Lemma makeResultCapacity_spec e n w : inv w -> let w' := (makeResultCapacity e n w).2 in inv w' /\ undisturbed e w w'.
Proof.
  intros Hi. unfold makeResultCapacity. repeat case_decide; try done.
  rewrite run_get. by apply evict_results_spec.
Qed.
(** ** Changing one entry *)

Lemma dense_insert_new {A} (m : gmap nat A) y : dense m -> dense (<[size m := y]> m).
Proof.
  intros H k. assert (Hn : m !! size m = None).
  { destruct (m !! size m) eqn:E; [|done]. assert (size m < size m)%nat by (apply H; eauto). lia. }
  rewrite map_size_insert_None by done. rewrite lookup_insert. case_decide as Hk; [subst; split; [lia|eauto]|].
  pose proof (H k) as [H1 H2]. split; [intros Hs; specialize (H1 Hs); lia|intros Hlt; apply H2; lia].
Qed.

Lemma log_bounded (p : OrderedPublication ReactiveCommit) v c : good_publication p -> (v, c) ∈ p_log p -> v <= committedHighWater p.
Proof.
  intros [(init & vs & rs & cs & [Hc _ _ _ _]) _] Hin.
  assert (Hv : v ∈ (p_log p).*1) by (apply elem_of_fst; eauto).
  rewrite (core_log _ _ _ _ _ Hc), elem_of_seqZ in Hv. pose proof (core_high _ _ _ _ _ Hc). lia.
Qed.

Lemma started_committed (p : OrderedPublication ReactiveCommit) : good_publication p -> startedHighWater p <= committedHighWater p.
Proof. intros [(init & vs & rs & cs & [Hc _ _ _ _]) _]. apply (core_high _ _ _ _ _ Hc). Qed.

Definition installed_entry x (v : QueryEvaluation) (bytes : Z) : QueryEntry :=
  set_initialized true (set_e_commitVersion (v_commitVersion v) (set_e_resultBytes bytes (set_e_encoded (v_encoded v)
    (set_e_applicationError (v_applicationError v) (set_e_value (v_value v) x))))).

(** The evaluator tells what the oracle shows. *)
Definition evaluates (id : string) (v : QueryEvaluation) : Prop :=
  shows Q id (v_commitVersion v) (outcome_of (v_value v) (v_applicationError v)) /\
  (v_applicationError v <> None -> v_value v = VUndefined) /\
  Q id (v_commitVersion v) = MkObservation (v_encoded v) (negb (bool_decide (v_applicationError v = None))) (v_readSet v).

Lemma alter_cases st e (f : QueryEntry -> QueryEntry) e' y x : st !! e = Some x -> alter f e st !! e' = Some y ->
  (e' = e /\ y = f x) \/ (e' <> e /\ st !! e' = Some y).
Proof.
  intros Hx. rewrite lookup_alter. case_decide as He; [subst e'; rewrite Hx; cbn; intros [= <-]; by left|by right].
Qed.

(** A change of one entry that the evaluations, and whether it is tracked, do
    not see. *)
Lemma main_alter D E (p : OrderedPublication ReactiveCommit) st d ev e x f :
  main Q D E p st d ev -> st !! e = Some x ->
  initialized (f x) = initialized x -> removed (f x) = removed x -> e_identity (f x) = e_identity x ->
  e_commitVersion (f x) = e_commitVersion x -> evaluation (f x) = evaluation x -> dirtyVersion x <= dirtyVersion (f x) ->
  entry_ok Q p (f x) ->
  (e ∉ E -> initialized x = true -> removed x = false -> e_commitVersion x < dirtyVersion (f x) -> evaluation x <> None) ->
  main Q D E p (alter f e st) d ev.
Proof.
  intros [Hp Hs Hev Hent (live & Ht & Hl) Hu Hr Hf Hdirty Hevn Hj] Hx Hi Hrm Hid Hcv Hevx Hdy Hok Hnew.
  assert (Hlk : forall e', alter f e st !! e' = if decide (e = e') then Some (f x) else st !! e').
  { intros e'. rewrite lookup_alter. case_decide; [subst; by rewrite Hx|done]. }
  split; try done.
  - by apply dense_alter.
  - intros e' y Hy. destruct (alter_cases _ _ _ _ _ _ Hx Hy) as [[-> ->]|[_ Hy']]; eauto.
  - exists live. split; [done|]. intros e'. rewrite Hl, Hlk. case_decide as He; [subst e'|done].
    split; intros (y & Hy & Hiy & Hry); [exists (f x)|exists x]; rewrite ?Hx in *; simplify_eq; split_and!; congruence.
  - intros e' He'. apply Hu. intros y Hy. specialize (He' (if decide (e = e') then f x else y)).
    rewrite Hlk in He'. case_decide as He; [subst e'; simplify_eq; rewrite <- Hi|]; by apply He'.
  - intros e' y Hy Hiy. destruct (alter_cases _ _ _ _ _ _ Hx Hy) as [[-> ->]|[_ Hy']]; [|by apply Hr].
    rewrite Hid, Hcv. apply Hr; congruence.
  - intros e' y v c Hy Hiy Hry Hin Hlt. destruct (alter_cases _ _ _ _ _ _ Hx Hy) as [[-> ->]|[_ Hy']]; [|by eapply Hf].
    rewrite Hcv in Hlt. destruct (Hf e x v c Hx) as [?|[?|?]]; [congruence..|done|done|by left|right; left; lia|by right; right].
  - intros e' y Hy Hiy Hry HE Hlt. destruct (alter_cases _ _ _ _ _ _ Hx Hy) as [[-> ->]|[_ Hy']]; [|by eapply Hdirty].
    rewrite Hevx. apply Hnew; congruence.
  - intros e' y j Hy Hyj. destruct (alter_cases _ _ _ _ _ _ Hx Hy) as [[-> ->]|[_ Hy']]; [|by eapply Hevn].
    apply (Hevn e x j Hx). congruence.
  - intros j a Ha. destruct (Hj j a Ha) as (y & Hy & Hw & Hph). rewrite Hlk.
    case_decide as He; [|by exists y]. rewrite <- He in Hy. simplify_eq. exists (f x). rewrite Hrm, Hevx. done.
Qed.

* YOUR GOAL: Report all lines in the records that include the string "true".

* RESPONSE AREA:
  set_initialized true (set_e_commitVersion (v_commitVersion v) (set_e_resultBytes bytes (set_e_encoded (v_encoded v)
  (e ∉ E -> initialized x = true -> removed x = false -> e_commitVersion x < dirtyVersion (f x) -> evaluation x <> None) ->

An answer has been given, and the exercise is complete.